St. Josef Medical Centre, Department of Urology of Regensburg University, Landshuterstraße 65, Regensburg, Germany.
Neuromodulation. 2012 Nov-Dec;15(6):586-91; discussion 591. doi: 10.1111/j.1525-1403.2012.00465.x. Epub 2012 Jun 1.
Sacral neuromodulation (SNM) is an approved method for second-line treatment of different therapy refractory disorders of the urinary bladder. Alongside success in overactive bladder symptoms for detrusor overactivity, SNM also was shown to succeed in chronic urinary retention (UR) of various etiology.
From October 2007 to December 2010, a cohort of 20 patients received two-stage InterStim tined-lead® (Medtronic Inc., Minneapolis, MN, USA) SNM therapy for UR. The number of electrodes implanted was decided by surgeons on the basis of patients' clinical presentation and extent of UR. Dependent on the treatment success, patients received either implantation of the implantable pulse generator (IPG) or the electrodes were removed. Median follow-up time was 12 months (1-38 months).

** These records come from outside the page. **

(* ===== verification/FdDictionary.v ===== *)
(** The dictionary of libfdproto (libfdproto/dictionary.c): its objects, their
    ordered lists, the searches, [fd_dict_new] and [fd_dict_delete].

    Objects live at addresses; a list is known by the address of its sentinel,
    the member [list[i]] of an object or one of the three sentinels of the
    dictionary, and holds the objects in order (FdList shows that the rings of
    the code do).  A freed or invalid address that is read is [Crash].  Callers
    pass NULL or addresses of live objects; memory allocation and the lock
    succeed. *)

From stdpp Require Import base list gmap strings.
From Stdlib Require Import ZArith Lia SpecFloat.
From S2P Require Import Prelude FdMessages.
Open Scope Z_scope.

(** * Objects *)

Abbreviation ref := positive.

(** The octets of a string, without its final NUL. *)
Abbreviation os0 := (list Z).

Inductive dict_object_type :=
| DICT_VENDOR | DICT_APPLICATION | DICT_TYPE | DICT_ENUMVAL | DICT_AVP | DICT_COMMAND | DICT_RULE.

#[export] Instance object_type_eq_dec : EqDecision dict_object_type.
Proof. solve_decision. Defined.

Record dict_vendor_data := { vendor_id : Z; vendor_name : os0 }.

Record dict_application_data := { application_id : Z; application_name : os0 }.

(** Callbacks are known by their addresses, except for the check, which is the
    function. *)
Record dict_type_data := {
  type_base : dict_avp_basetype;
  type_name : os0;
  type_interpret : option ref;
  type_encode : option ref;
  type_dump : option ref;
  type_check : option (avp_value → Z)
}.

Record dict_enumval_data := { enum_name : os0; enum_value : avp_value }.

Record dict_avp_data := {
  avp_code : Z;
  avp_vendor : Z;
  avp_name : os0;
  avp_flag_mask : Z;
  avp_flag_val : Z;
  avp_basetype : dict_avp_basetype
}.

Record dict_cmd_data := {
  cmd_code : Z;
  cmd_name : os0;
  cmd_flag_mask : Z;
  cmd_flag_val : Z
}.

Inductive rule_position := RULE_FIXED_HEAD | RULE_REQUIRED | RULE_OPTIONAL | RULE_FIXED_TAIL.

#[export] Instance rule_position_eq_dec : EqDecision rule_position.
Proof. solve_decision. Defined.

Record dict_rule_data := {
  rule_avp : option ref;
  rule_pos : rule_position;
  rule_order : N;
  rule_min : Z;
  rule_max : Z
}.

Inductive object_data :=
| VENDOR (v : dict_vendor_data)
| APPLICATION (a : dict_application_data)
| TYPE (t : dict_type_data)
| ENUMVAL (e : dict_enumval_data)
| AVP (a : dict_avp_data)
| COMMAND (c : dict_cmd_data)
| RULE (r : dict_rule_data).

Definition type_of (data : object_data) : dict_object_type :=
  match data with
  | VENDOR _ => DICT_VENDOR
  | APPLICATION _ => DICT_APPLICATION
  | TYPE _ => DICT_TYPE
  | ENUMVAL _ => DICT_ENUMVAL
  | AVP _ => DICT_AVP
  | COMMAND _ => DICT_COMMAND
  | RULE _ => DICT_RULE
  end.

(** The value of the enumeration, and the greatest one. *)
Definition type_index (t : dict_object_type) : nat :=
  match t with
  | DICT_VENDOR => 1 | DICT_APPLICATION => 2 | DICT_TYPE => 3 | DICT_ENUMVAL => 4
  | DICT_AVP => 5 | DICT_COMMAND => 6 | DICT_RULE => 7
  end.
Definition DICT_TYPE_MAX : nat := 7.

(** The address of a list: [&object->list[i]]. *)
Definition lid : Type := ref * nat.

(** [struct dict_object]: its data, its parent and the lists its links
    [list[0]] and [list[1]] are in. *)
Record dict_object := {
  data : object_data;
  parent : option ref;
  head0 : option lid;
  head1 : option lid
}.

(** [struct dictionary].  [brk]: addresses from it on were never used. *)
Record dictionary := {
  objs : gmap ref dict_object;
  lists : gmap lid (list ref);
  dict_count : list Z;
  brk : ref
}.

(** The members of the dictionary. *)
Definition dict_vendors : ref := 1.
Definition dict_applications : ref := 2.
Definition dict_cmd_error : ref := 3.
Definition dict_types : lid := (4%positive, 0%nat).
Definition dict_cmd_name : lid := (5%positive, 0%nat).
Definition dict_cmd_code : lid := (6%positive, 0%nat).

Definition vendors : lid := (dict_vendors, 0%nat).
Definition applications : lid := (dict_applications, 0%nat).

Definition list_at (d : dictionary) (L : lid) : list ref := default [] (lists d !! L).

Definition CMD_FLAG_REQUEST : Z := 0x80.
Definition CMD_FLAG_ERROR : Z := 0x20.
Definition CMD_FLAG_RETRANSMIT : Z := 0x10.

Definition ascii_octets (s : string) : os0 := map (λ c, Z.of_N (Ascii.N_of_ascii c)) (String.list_ascii_of_string s).

Definition sentinel (dat : object_data) : dict_object :=
  {| data := dat; parent := None; head0 := None; head1 := None |}.

Definition fd_dict_init : dictionary :=
  {| objs := <[dict_vendors := sentinel (VENDOR {| vendor_id := 0; vendor_name := ascii_octets "(no vendor)" |})]>
       (<[dict_applications := sentinel (APPLICATION
            {| application_id := 0; application_name := ascii_octets "Diameter Common Messages" |})]>
       {[dict_cmd_error := sentinel (COMMAND
            {| cmd_code := 0; cmd_name := ascii_octets "(generic error format)";
               cmd_flag_mask := Z.lor (Z.lor CMD_FLAG_ERROR CMD_FLAG_REQUEST) CMD_FLAG_RETRANSMIT;
               cmd_flag_val := CMD_FLAG_ERROR |})]});
     lists := ∅;
     dict_count := replicate (DICT_TYPE_MAX + 1) 0;
     brk := 7 |}.

(** * Comparisons *)

Definition ORDER_scalar (a b : Z) : Z := if a <? b then -1 else if b <? a then 1 else 0.

(** [memcmp] on as many octets as the first has. *)
Fixpoint memcmp (a b : os0) : Z :=
  match a, b with
  | x :: a, y :: b => if x =? y then memcmp a b else ORDER_scalar x y
  | _, _ => 0
  end.

(** [fd_os_cmp_int]. *)
Definition fd_os_cmp (a b : os0) : Z :=
  if (length a <? length b)%nat then -1
  else if (length b <? length a)%nat then 1
  else memcmp a b.

Definition i32 (bits : Z) : Z := (bits + 2 ^ 31) mod 2 ^ 32 - 2 ^ 31.
Definition i64 (bits : Z) : Z := (bits + 2 ^ 63) mod 2 ^ 64 - 2 ^ 63.

(** An IEEE 754 number with [m] bits of mantissa and [e] of exponent. *)
Definition float_of_bits (m e bits : Z) : spec_float :=
  let man := bits mod 2 ^ m in
  let exp := bits / 2 ^ m mod 2 ^ e in
  let s := Z.testbit bits (m + e) in
  if exp =? 0 then
    (if man =? 0 then S754_zero s else S754_finite s (Z.to_pos man) (2 - 2 ^ (e - 1) - m))
  else if exp =? 2 ^ e - 1 then (if man =? 0 then S754_infinity s else S754_nan)
  else S754_finite s (Z.to_pos (man + 2 ^ m)) (exp - (2 ^ (e - 1) - 1) - m).

Definition ORDER_float (a b : spec_float) : Z :=
  match SFcompare a b with Some Lt => -1 | Some Gt => 1 | _ => 0 end.

(** The comparison of values by base type; [None]: ASSERT(0), or a member that
    was not written. *)
Definition order_value (t : dict_avp_basetype) (a b : avp_value) : option Z :=
  match t, a, b with
  | AVP_TYPE_OCTETSTRING, OctetString a, OctetString b => Some (fd_os_cmp a b)
  | AVP_TYPE_INTEGER32, Number a, Number b => Some (ORDER_scalar (i32 a) (i32 b))
  | AVP_TYPE_INTEGER64, Number a, Number b => Some (ORDER_scalar (i64 a) (i64 b))
  | AVP_TYPE_UNSIGNED32, Number a, Number b => Some (ORDER_scalar (a mod 2 ^ 32) (b mod 2 ^ 32))
  | AVP_TYPE_UNSIGNED64, Number a, Number b => Some (ORDER_scalar (a mod 2 ^ 64) (b mod 2 ^ 64))
  | AVP_TYPE_FLOAT32, Number a, Number b => Some (ORDER_float (float_of_bits 23 8 a) (float_of_bits 23 8 b))
  | AVP_TYPE_FLOAT64, Number a, Number b => Some (ORDER_float (float_of_bits 52 11 a) (float_of_bits 52 11 b))
  | _, _, _ => None
  end.

(** How two objects of a list are compared. *)
Abbreviation order := (dictionary → dict_object → dict_object → option Z).

Definition order_vendor_by_id : order := λ _ o1 o2,
  match data o1, data o2 with
  | VENDOR v1, VENDOR v2 => Some (ORDER_scalar (vendor_id v1) (vendor_id v2))
  | _, _ => None
  end.

Definition order_appli_by_id : order := λ _ o1 o2,
  match data o1, data o2 with
  | APPLICATION a1, APPLICATION a2 => Some (ORDER_scalar (application_id a1) (application_id a2))
  | _, _ => None
  end.

Definition order_type_by_name : order := λ _ o1 o2,
  match data o1, data o2 with
  | TYPE t1, TYPE t2 => Some (fd_os_cmp (type_name t1) (type_name t2))
  | _, _ => None
  end.

Definition order_enum_by_name : order := λ _ o1 o2,
  match data o1, data o2 with
  | ENUMVAL e1, ENUMVAL e2 => Some (fd_os_cmp (enum_name e1) (enum_name e2))
  | _, _ => None
  end.

Definition order_enum_by_val : order := λ d o1 o2,
  match parent o1 ≫= λ p, objs d !! p, data o1, data o2 with
  | Some p, ENUMVAL e1, ENUMVAL e2 =>
      match data p with
      | TYPE t => order_value (type_base t) (enum_value e1) (enum_value e2)
      | _ => None
      end
  | _, _, _ => None
  end.

Definition order_avp_by_code : order := λ _ o1 o2,
  match data o1, data o2 with
  | AVP a1, AVP a2 => Some (ORDER_scalar (avp_code a1) (avp_code a2))
  | _, _ => None
  end.

Definition order_avp_by_name : order := λ _ o1 o2,
  match data o1, data o2 with
  | AVP a1, AVP a2 => Some (fd_os_cmp (avp_name a1) (avp_name a2))
  | _, _ => None
  end.

Definition order_cmd_by_name : order := λ _ o1 o2,
  match data o1, data o2 with
  | COMMAND c1, COMMAND c2 => Some (fd_os_cmp (cmd_name c1) (cmd_name c2))
  | _, _ => None
  end.

(** By code, requests first. *)
Definition order_cmd_by_codefl : order := λ _ o1 o2,
  match data o1, data o2 with
  | COMMAND c1, COMMAND c2 =>
      let cmp := ORDER_scalar (cmd_code c1) (cmd_code c2) in
      if negb (cmp =? 0) then Some cmp
      else Some (ORDER_scalar (Z.land (cmd_flag_val c2) CMD_FLAG_REQUEST) (Z.land (cmd_flag_val c1) CMD_FLAG_REQUEST))
  | _, _ => None
  end.

(** The AVP a rule refers to. *)
Definition avp_of_rule (d : dictionary) (o : dict_object) : option dict_avp_data :=
  match data o with
  | RULE r =>
      a ← rule_avp r ≫= λ p, objs d !! p;
      match data a with AVP a => Some a | _ => None end
  | _ => None
  end.

Definition order_rule_by_avpvc : order := λ d o1 o2,
  a1 ← avp_of_rule d o1; a2 ← avp_of_rule d o2;
  let cmp := ORDER_scalar (avp_vendor a1) (avp_vendor a2) in
  if negb (cmp =? 0) then Some cmp else Some (ORDER_scalar (avp_code a1) (avp_code a2)).

(** * Searches *)

(** A pointer to where a result goes: [None] is NULL, [Some old] a variable with
    its content. *)
Definition slot : Type := option (option ref).

(** The value returned, [None] for 0, and the slot. *)
Definition answer : Type := option errno * slot.

Definition deliver (o : option ref) (s : slot) : slot := match s with Some _ => Some o | None => None end.

Definition found (x : ref) (s : slot) : answer := (None, deliver (Some x) s).

Definition not_found (s : slot) : answer :=
  match s with Some _ => (None, Some None) | None => (Some ENOENT, None) end.

Definition EINVALID (s : slot) : result answer := Ok (Some EINVAL, s).

Definition object (d : dictionary) (x : ref) : result dict_object :=
  match objs d !! x with Some o => Ok o | None => Crash end.

(** [verify_object] on an argument, and its type. *)
Definition verify_object (d : dictionary) (x : option ref) (t : dict_object_type) : bool :=
  match x ≫= λ p, objs d !! p with Some o => bool_decide (type_of (data o) = t) | None => false end.

(** The loop of SEARCH_os0_l, SEARCH_os, SEARCH_scalar and SEARCH_ruleavpname,
    with [__cmp] for the object at hand. *)
Fixpoint search_list (d : dictionary) (cmp : dict_object → option Z) (isindex : bool) (l : list ref)
    : result (option ref) :=
  match l with
  | [] => mret None
  | x :: l =>
      o ← object d x;
      match cmp o with
      | None => Crash
      | Some c =>
          if c =? 0 then mret (Some x)
          else if isindex && (c <? 0) then mret None
          else search_list d cmp isindex l
      end
  end.

Definition SEARCH (d : dictionary) (cmp : dict_object → option Z) (isindex : bool) (l : list ref) (s : slot)
    : result answer :=
  x ← search_list d cmp isindex l;
  mret (match x with Some x => found x s | None => not_found s end).

(** The loop of SEARCH_codefl. *)
Fixpoint search_codefl (d : dictionary) (value R_flag_val : Z) (l : list ref) : result (option ref) :=
  match l with
  | [] => mret None
  | x :: l =>
      o ← object d x;
      match data o with
      | COMMAND c =>
          let cmp := ORDER_scalar value (cmd_code c) in
          if cmp =? 0 then
            if Z.land (cmd_flag_mask c) CMD_FLAG_REQUEST =? 0 then search_codefl d value R_flag_val l
            else if negb (Z.land (cmd_flag_val c) CMD_FLAG_REQUEST =? R_flag_val)
            then search_codefl d value R_flag_val l
            else mret (Some x)
          else if cmp <? 0 then mret None
          else search_codefl d value R_flag_val l
      | _ => Crash
      end
  end.

(** SEARCH_childs_parent. *)
Definition SEARCH_childs_parent (d : dictionary) (what : option ref) (t : dict_object_type)
    (default_parent : option ref) (s : slot) : result answer :=
  if verify_object d what t then
    match what ≫= λ p, objs d !! p with
    | Some o => Ok (None, deliver (match parent o with Some p => Some p | None => default_parent end) s)
    | None => Crash
    end
  else EINVALID s.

All 20 patients, of whom 80% were female, suffered from idiopathic or neurogenic UR for a median 60 months (7-440 months) before SNM. Median patient age was 51 years (34-68 years). Eighteen (90%) of the stimulated patients showed significant success with implantation of IPG within a median of 43 days (15-93). In the follow-up period, postvoid residual (PVR) urine of the permanent stimulated patients was reduced from a median of 350 mL to 135 mL. While this just did not reach statistical significance (p= 0.057), the median number of intermittent catheterizations (ICs) could be reduced relevantly from four to one per day (p= 0.021). The subgroup analysis of idiopathic and neurogenic UR showed relevant improvement of the vital parameters, but the number of patients was obviously too small to yield statistically significant results. Subgroup analysis according to the number of electrodes implanted revealed statistically significant reduction of IC only after unilateral SNM. PVR of ≤400 mL was a statistically significant predictor for success of SNM treatment. In the presented treatment period, only one mild adverse event occurred that could be handled conservatively.
SNM can be a successful and secure second-line therapy option for patients with chronic UR. Data suggest a more success-promising situation for idiopathic cause of disease, but the number of patients was too small to reach statistical significance. Further prospective, randomized multicenter data concerning indications and number of electrodes are necessary and highly appreciated.
骶神经调节(SNM)是治疗不同治疗抵抗性膀胱疾病的二线方法。除了在逼尿肌过度活动的过度活动膀胱症状方面取得成功外,SNM 还成功治疗了各种病因的慢性尿潴留(UR)。
2007 年 10 月至 2010 年 12 月,20 例患者接受了两阶段 InterStim 带线®(美敦力公司,明尼苏达州明尼阿波利斯市,美国)SNM 治疗 UR。植入的电极数量由外科医生根据患者的临床表现和 UR 的程度决定。根据治疗效果,患者要么植入可植入脉冲发生器(IPG),要么取出电极。中位随访时间为 12 个月(1-38 个月)。
所有 20 例患者均为女性,80%为女性,在接受 SNM 治疗前均患有特发性或神经性 UR,中位时间为 60 个月(7-440 个月)。患者年龄中位数为 51 岁(34-68 岁)。18 例(90%)接受刺激的患者在中位时间为 43 天(15-93 天)内成功植入 IPG。在随访期间,永久性刺激患者的残余尿量(PVR)从 350 毫升中位数减少到 135 毫升中位数。虽然这并没有达到统计学意义(p=0.057),但每天间歇性导尿(IC)的中位数可以从四次减少到一次(p=0.021)。特发性和神经性 UR 的亚组分析显示,重要的生命参数得到了改善,但患者人数太少,无法得出统计学上的显著结果。根据植入电极的数量进行的亚组分析显示,仅在单侧 SNM 后,IC 的数量才有统计学意义的减少。PVR≤400ml 是 SNM 治疗成功的统计学显著预测因素。在本治疗期间,仅发生 1 例轻度不良事件,可保守处理。
SNM 可为慢性 UR 患者提供一种成功和安全的二线治疗选择。数据表明,特发性疾病的情况更有希望成功,但患者人数太少,无法达到统计学意义。需要并高度赞赏进一步的前瞻性、随机、多中心的关于适应证和电极数量的数据。